**Exercise brief**
Take each line of the entries below that contains "modelled" and copy it.

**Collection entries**

(** * Flowforge device comms: a shallow embedding of
      forge/comms/devices.js, forge/comms/aclManager.js and the Device
      controller (updateState, sendDeviceUpdateCommand), with the
      properties of the command/response protocol, the ACL evaluator, the
      log relay and the status reconciler. *)

From stdpp Require Import gmap strings list fin_maps pretty.
From Stdlib Require Import ZArith Ascii String.

Local Open Scope string_scope.

(** ** JavaScript values

    The handlers receive plain JS objects and the result of [JSON.parse],
    so the data they inspect is modelled by one type of JS values.
    Numbers are integers (none of the code below does arithmetic on a
    parsed number; only its type and its truthiness are observed).
    Objects are association lists in property order with unique keys.
    Strings are sequences of bytes, read as the UTF-8 text of the JS
    string. *)
Module JS.

#[local] Set Warnings "-register-all".

Inductive value :=
| VUndefined
| VNull
| VBool (b : bool)
| VNum (n : Z)
| VStr (s : string)
| VArr (elems : list value)
| VObj (props : list (string * value)).

(** Exceptions the modelled code can raise. *)
Inductive error :=
| SyntaxError
| TypeError.

Inductive result (A : Type) :=
| Ok (a : A)
| Throw (e : error).
Arguments Ok {A} a.
Arguments Throw {A} e.

#[export] Instance result_ret : MRet result := fun _ a => Ok a.

#[export] Instance result_bind : MBind result := fun _ _ k r =>
  match r with
  | Ok a => k a
  | Throw e => Throw e
  end.

(** ToBoolean. *)
Definition truthy (v : value) : bool :=
  match v with
  | VUndefined | VNull => false
  | VBool b => b
  | VNum n => negb (n =? 0)%Z
  | VStr s => negb (String.eqb s "")
  | VArr _ | VObj _ => true
  end.

(** Is the value [null] or [undefined]. *)
Definition nullish (v : value) : bool :=
  match v with
  | VUndefined | VNull => true
  | _ => false
  end.

(** [a || b] *)
Definition js_or (a b : value) : value := if truthy a then a else b.

(** [typeof v === 'string'] and [typeof v === 'number'] *)
Definition is_string (v : value) : bool :=
  match v with VStr _ => true | _ => false end.

Fixpoint assoc (k : string) (l : list (string * value)) : option value :=
  match l with
  | [] => None
  | (k', v) :: r => if String.eqb k k' then Some v else assoc k r
  end.

(** [o[k] = v] on a property list: an existing key keeps its position. *)
Fixpoint obj_set (k : string) (v : value) (l : list (string * value))
  : list (string * value) :=
  match l with
  | [] => [(k, v)]
  | (k', v') :: r =>
      if String.eqb k k' then (k, v) :: r else (k', v') :: obj_set k v r
  end.

(** Property read [v.k], for a name [k] that no built-in prototype
    defines (every name read below is such a name: id, message, status,
    logs, command, correlationData, payload, state, agentVersion,
    snapshot, project, settings, timeout).  Reading a property of
    [null] or [undefined] raises a TypeError. *)
Definition get_prop (v : value) (k : string) : result value :=
  match v with
  | VUndefined | VNull => Throw TypeError
  | VObj l => Ok (default VUndefined (assoc k l))
  | _ => Ok VUndefined
  end.

(** [Object.hasOwn(v, k)], for the same names. *)
Definition has_own (v : value) (k : string) : result bool :=
  match v with
  | VUndefined | VNull => Throw TypeError
  | VObj l => Ok (bool_decide (is_Some (assoc k l)))
  | _ => Ok false
  end.

(** [a === b], where at least one side is freshly built (a parse result
    or a literal): two objects or arrays are then never the same
    reference. *)
Definition strict_eq (a b : value) : bool :=
  match a, b with
  | VUndefined, VUndefined => true
  | VNull, VNull => true
  | VBool x, VBool y => Bool.eqb x y
  | VNum x, VNum y => (x =? y)%Z
  | VStr x, VStr y => String.eqb x y
  | _, _ => false
  end.

Fixpoint join (sep : string) (l : list string) : string :=
  match l with
  | [] => ""
  | [s] => s
  | s :: r => s ++ sep ++ join sep r
  end.

(** ToString, as used for a property key [o[v]] and inside a template
    literal. *)
Fixpoint to_str (v : value) : string :=
  match v with
  | VUndefined => "undefined"
  | VNull => "null"
  | VBool true => "true"
  | VBool false => "false"
  | VNum n => pretty n
  | VStr s => s
  | VArr l =>
      join "," (map (fun e => match e with
                              | VUndefined | VNull => ""
                              | _ => to_str e
                              end) l)
  | VObj _ => "[object Object]"
  end.
(** What a step without collision returns, field by field. *)
Lemma step_without_collision (self : CircleEnv Action) (action : Action)
    (x y yaw x_dot y_dot yaw_dot : R) :
  state_transition (_state self) action (_dt self)
  = [x; y; yaw; x_dot; y_dot; yaw_dot] ->
  _check_collision [x; y; yaw; x_dot; y_dot; yaw_dot] = false ->
  exists obs,
    step state_transition _check_collision self action
    = (set_state Action (set_action Action self (Some action))
         [x; y; yaw; x_dot; y_dot; yaw_dot],
       Ok (mkStep obs
             (np.Fin (- Rabs (radius self - sqrt (x² + y²))
                      - 0.25 * (sqrt (x_dot² + y_dot²)
                                - target_velocity self)²))
             false
             (np.Fin (radius self - sqrt (x² + y²)))
             (np.Fin (sqrt (x_dot² + y_dot²) - target_velocity self)))).
Proof.
  intros Hnext Hc.
  unfold step. cbn [set_action _state _dt].
  rewrite Hnext, Hc.
  eexists. reflexivity.
Qed.

(** C2: when no collision is detected and the committed state is
    [x, y, yaw, x_dot, y_dot, yaw_dot], the reward is
    -|radius - sqrt(x² + y²)| - 0.25 (sqrt(x_dot² + y_dot²) - target_velocity)²
    and the diagnostics are dist = radius - sqrt(x² + y²) and
    vel = sqrt(x_dot² + y_dot²) - target_velocity. *)
Theorem step_reward_no_collision (self : CircleEnv Action) (action : Action)
    (x y yaw x_dot y_dot yaw_dot : R) :
  let nextstate := state_transition (_state self) action (_dt self) in
  nextstate = [x; y; yaw; x_dot; y_dot; yaw_dot] ->
  _check_collision nextstate = false ->
  exists res,
    snd (step state_transition _check_collision self action) = Ok res
    /\ _state (fst (step state_transition _check_collision self action))
       = [x; y; yaw; x_dot; y_dot; yaw_dot]
    /\ reward res
       = np.Fin (- Rabs (radius self - sqrt (x² + y²))
                 - 0.25 * (sqrt (x_dot² + y_dot²) - target_velocity self)²)
    /\ dist res = np.Fin (radius self - sqrt (x² + y²))
    /\ vel res = np.Fin (sqrt (x_dot² + y_dot²) - target_velocity self).
Proof.
  intros nextstate Hnext Hc. rewrite Hnext in Hc.
  destruct (step_without_collision self action _ _ _ _ _ _ Hnext Hc)
    as [obs ->].
  eexists. split; [ reflexivity | ].
  cbn. repeat split; reflexivity.
Qed.

(** C3: a step that detects a collision leaves the state field as it
    was before the call; a step that detects none stores [nextstate]
    in it.  This holds whether the call returns or raises. *)
Theorem step_state_effect (self : CircleEnv Action) (action : Action) :
  let nextstate := state_transition (_state self) action (_dt self) in
  _state (fst (step state_transition _check_collision self action))
  = if _check_collision nextstate then _state self else nextstate.
Proof.
  intros nextstate.
  unfold step, step_return. cbn [set_action _state _dt].
  fold nextstate.
  destruct (_check_collision nextstate).
  - destruct (_state_to_relative _ nextstate); reflexivity.
  - destruct (unpack6 nextstate) as [ [[[[[x y] yaw] xd] yd] yawd] | e ];
      [ | reflexivity ].
    destruct (_state_to_relative _ nextstate); reflexivity.
Qed.

(** C6 (amended): the observation returned by [step] is the
    relative-coordinate transform of [nextstate], the state proposed
    by the dynamics model, whether or not a collision was detected:
    of the committed state when there is no collision, of the
    rejected state when there is one. *)
Theorem step_observation_of_nextstate (self : CircleEnv Action)
    (action : Action) :
  let nextstate := state_transition (_state self) action (_dt self) in
  let out := step state_transition _check_collision self action in
  length nextstate = 6%nat ->
  exists res,
    snd out = Ok res
    /\ _state_to_relative (fst out) nextstate = Ok (observation res)
    /\ (_check_collision nextstate = false ->
        _state_to_relative (fst out) (_state (fst out))
        = Ok (observation res)).
Proof.
  intros nextstate out Hlen. subst out.
  destruct (unpack6_length nextstate Hlen)
    as (x & y & yaw & xd & yd & yawd & Hnext).
  unfold step. cbn [set_action _state _dt].
  fold nextstate. rewrite Hnext.
  destruct (_check_collision _) eqn:Hc.
  - eexists. split; [ reflexivity | ].
    split; [ reflexivity | discriminate ].
  - eexists. split; [ reflexivity | ].
    split; reflexivity.
Qed.

End StepProperties.

Lemma step_done_iff_collision_witness :
  length (const_model state_outside (_state env_on_circle) tt
            (_dt env_on_circle)) = 6%nat
  /\ exists res,
       snd (step (const_model state_outside) (const_collision true)
              env_on_circle tt) = Ok res
       /\ reward res = np.Fin (-100) /\ done res = true
       /\ dist res = np.Inf /\ vel res = np.Inf.
Proof.
  assert (Hlen : length (const_model state_outside (_state env_on_circle) tt
                           (_dt env_on_circle)) = 6%nat) by reflexivity.
  split; [ exact Hlen | ].
  destruct (step_done_iff_collision unit (const_model state_outside)
              (const_collision true) env_on_circle tt Hlen)
    as (res & Hres & _ & Hcol & _).
  exists res. split; [ exact Hres | ].
  apply Hcol. reflexivity.
Defined.

Lemma step_reward_no_collision_witness :
  const_model state_outside (_state env_on_circle) tt (_dt env_on_circle)
  = [2; 0; 0; 0; 0; 0]
  /\ const_collision false
       (const_model state_outside (_state env_on_circle) tt
          (_dt env_on_circle)) = false
  /\ exists res,
       snd (step (const_model state_outside) (const_collision false)
              env_on_circle tt) = Ok res
       /\ reward res
          = np.Fin (- Rabs (1 - sqrt (2² + 0²)) - 0.25 * (sqrt (0² + 0²) - 1)²)
       /\ dist res = np.Fin (1 - sqrt (2² + 0²))
       /\ vel res = np.Fin (sqrt (0² + 0²) - 1).
Proof.
  split; [ reflexivity | split; [ reflexivity | ] ].
  destruct (step_reward_no_collision unit (const_model state_outside)
              (const_collision false) env_on_circle tt 2 0 0 0 0 0
              eq_refl eq_refl)
    as (res & Hres & _ & Hrew & Hdist & Hvel).
  exists res. repeat split; assumption.
Defined.

Lemma step_observation_of_nextstate_witness :
  length (const_model state_outside (_state env_on_circle) tt
            (_dt env_on_circle)) = 6%nat
  /\ exists res,
       snd (step (const_model state_outside) (const_collision true)
              env_on_circle tt) = Ok res
       /\ _state_to_relative
            (fst (step (const_model state_outside) (const_collision true)
                    env_on_circle tt)) state_outside
          = Ok (observation res).
Proof.
  assert (Hlen : length (const_model state_outside (_state env_on_circle) tt
                           (_dt env_on_circle)) = 6%nat) by reflexivity.
  split; [ exact Hlen | ].
  destruct (step_observation_of_nextstate unit (const_model state_outside)
              (const_collision true) env_on_circle tt Hlen)
    as (res & Hres & Hobs & _).
  exists res. split; [ exact Hres | exact Hobs ].
Defined.

Lemma sqrt_4 : sqrt (2 * 2 + 0 * 0) = 2.
Proof.
  replace (2 * 2 + 0 * 0) with (2 * 2) by ring.
  apply sqrt_square. lra.
Qed.

Lemma sqrt_1_0 : sqrt (1 * 1 + 0 * 0) = 1.
Proof.
  replace (1 * 1 + 0 * 0) with (1 * 1) by ring.
  apply sqrt_square. lra.
Qed.
(** * whatsapp-export-tools: the message parser and the link-preview cache

    A shallow embedding of [whatsapp_export_to_md_html.py]: the text
    normaliser [_norm_space], the header patterns and [parse_messages],
    [extract_urls], [safe_filename_stem], [choose_me_name], the attachment
    markers, [html_escape_keep_newlines] and the memoising [build_preview];
    and of [scrub_component] and [sanitize] of the audit script.

    Python strings are sequences of Unicode code points and are modelled as
    [list Z].  The regular expressions of the source are written in a small
    syntax covering exactly the constructs the source uses and are run by a
    backtracking matcher with the priorities of Python's [re] module.
    Exceptions are results [Raise]; the list [msgs] with its alias [last] is
    a list and an index into it; the preview cache and the requests sent to
    the network are the state of a small state monad.

    The character tables are those of CPython 3.11 (Unicode 14.0). *)

From Stdlib Require Import ZArith Lia List Bool String Ascii.
From stdpp Require Import base option list gmap sets.

Local Open Scope Z_scope.

(** ** Strings *)

Abbreviation str := (list Z).

(** An ASCII literal as a Python string. *)
Fixpoint py (s : string) : str :=
  match s with
  | EmptyString => []
  | String a s' => Z.of_nat (nat_of_ascii a) :: py s'
  end.

Module U.
Definition TAB := 9.
Definition LF := 10.
Definition CR := 13.
Definition SPACE := 32.
Definition HYPHEN := 45.
Definition DOT := 46.
Definition COLON := 58.
Definition NBSP := 160.        (* U+00A0 *)
Definition LONG_S := 383.      (* U+017F *)
Definition LRM := 8206.        (* U+200E *)
Definition RLM := 8207.        (* U+200F *)
Definition EN_DASH := 8211.    (* U+2013 *)
Definition LRE := 8234.        (* U+202A *)
Definition RLE := 8235.        (* U+202B *)
Definition PDF := 8236.        (* U+202C *)
Definition BOM := 65279.       (* U+FEFF *)
End U.

(** [str.isspace] on one code point; also what [\s] matches and what
    [str.strip()] and [str.split()] treat as white space. *)
Definition isspace (c : Z) : bool :=
  ((9 <=? c) && (c <=? 13)) || ((28 <=? c) && (c <=? 32))
  || (c =? 133) || (c =? 160) || (c =? 5760)
  || ((8192 <=? c) && (c <=? 8202))
  || (c =? 8232) || (c =? 8233) || (c =? 8239) || (c =? 8287) || (c =? 12288).

(** The zero digits of the decimal-digit blocks (general category Nd) of
    Unicode 14.0, the table of CPython 3.11; each block is ten consecutive
    code points.  [\d] matches these and [int] reads them. *)
Definition decimal_zeros : list Z :=
  [ 48; 1632; 1776; 1984; 2406; 2534; 2662; 2790; 2918; 3046; 3174; 3302;
    3430; 3558; 3664; 3792; 3872; 4160; 4240; 6112; 6160; 6470; 6608; 6784;
    6800; 6992; 7088; 7232; 7248; 42528; 43216; 43264; 43472; 43504; 43600;
    44016; 65296; 66720; 68912; 69734; 69872; 69942; 70096; 70384; 70736;
    70864; 71248; 71360; 71472; 71904; 72016; 72784; 73040; 73120; 92768;
    92864; 93008; 120782; 120792; 120802; 120812; 120822; 123200; 123632;
    125264; 130032 ].

Fixpoint digit_in (zs : list Z) (c : Z) : option Z :=
  match zs with
  | [] => None
  | z :: zs' => if (z <=? c) && (c <? z + 10) then Some (c - z) else digit_in zs' c
  end.

(** The decimal value of a code point, when it is a decimal digit. *)
Definition digit_value (c : Z) : option Z := digit_in decimal_zeros c.

Definition isdecimal (c : Z) : bool :=
  match digit_value c with Some _ => true | None => false end.

(** [s.replace(a, b)] for single characters [a] and [b]. *)
Definition replace_char (a b : Z) (s : str) : str :=
  List.map (fun c => if c =? a then b else c) s.

(** [s.replace(a, "")] for a single character [a]. *)
Definition remove_char (a : Z) (s : str) : str :=
  List.filter (fun c => negb (c =? a)) s.

Fixpoint drop_while (p : Z -> bool) (s : str) : str :=
  match s with
  | [] => []
  | c :: s' => if p c then drop_while p s' else s
  end.

Definition lstrip (p : Z -> bool) (s : str) : str := drop_while p s.
Definition rstrip (p : Z -> bool) (s : str) : str := rev (drop_while p (rev s)).

(** [s.strip()] *)
Definition strip (s : str) : str := rstrip isspace (lstrip isspace s).

(** [s.split()]: the maximal runs of characters that are not white space.
    [cur] is the run being read. *)
Fixpoint split_ws_from (cur : str) (s : str) : list str :=
  match s with
  | [] => match cur with [] => [] | _ => [cur] end
  | c :: s' =>
      if isspace c
      then match cur with
           | [] => split_ws_from [] s'
           | _ => cur :: split_ws_from [] s'
           end
      else split_ws_from (cur ++ [c]) s'
  end.

Definition split_ws (s : str) : list str := split_ws_from [] s.

(** [sep.join(parts)] *)
Fixpoint join (sep : str) (parts : list str) : str :=
  match parts with
  | [] => []
  | [p] => p
  | p :: ps => p ++ sep ++ join sep ps
  end.

(** [s.split(sep)] for a single character [sep]. *)
Fixpoint split_on_from (sep : Z) (cur : str) (s : str) : list str :=
  match s with
  | [] => [cur]
  | c :: s' =>
      if c =? sep then cur :: split_on_from sep [] s'
      else split_on_from sep (cur ++ [c]) s'
  end.

Definition split_on (sep : Z) (s : str) : list str := split_on_from sep [] s.

(** The five direction marks removed by [_norm_space]. *)
Definition direction_marks : list Z := [U.LRM; U.RLM; U.LRE; U.RLE; U.PDF].

Definition remove_chars (cs : list Z) (s : str) : str :=
  fold_left (fun acc c => remove_char c acc) cs s.

(** [_norm_space] *)
Definition _norm_space (s : str) : str :=
  let s := strip (replace_char U.NBSP U.SPACE s) in
  let s := remove_chars direction_marks s in
  join [U.SPACE] (split_ws s).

**Answer to the problem**
    so the data they inspect is modelled by one type of JS values.
(** Exceptions the modelled code can raise. *)
    Python strings are sequences of Unicode code points and are modelled as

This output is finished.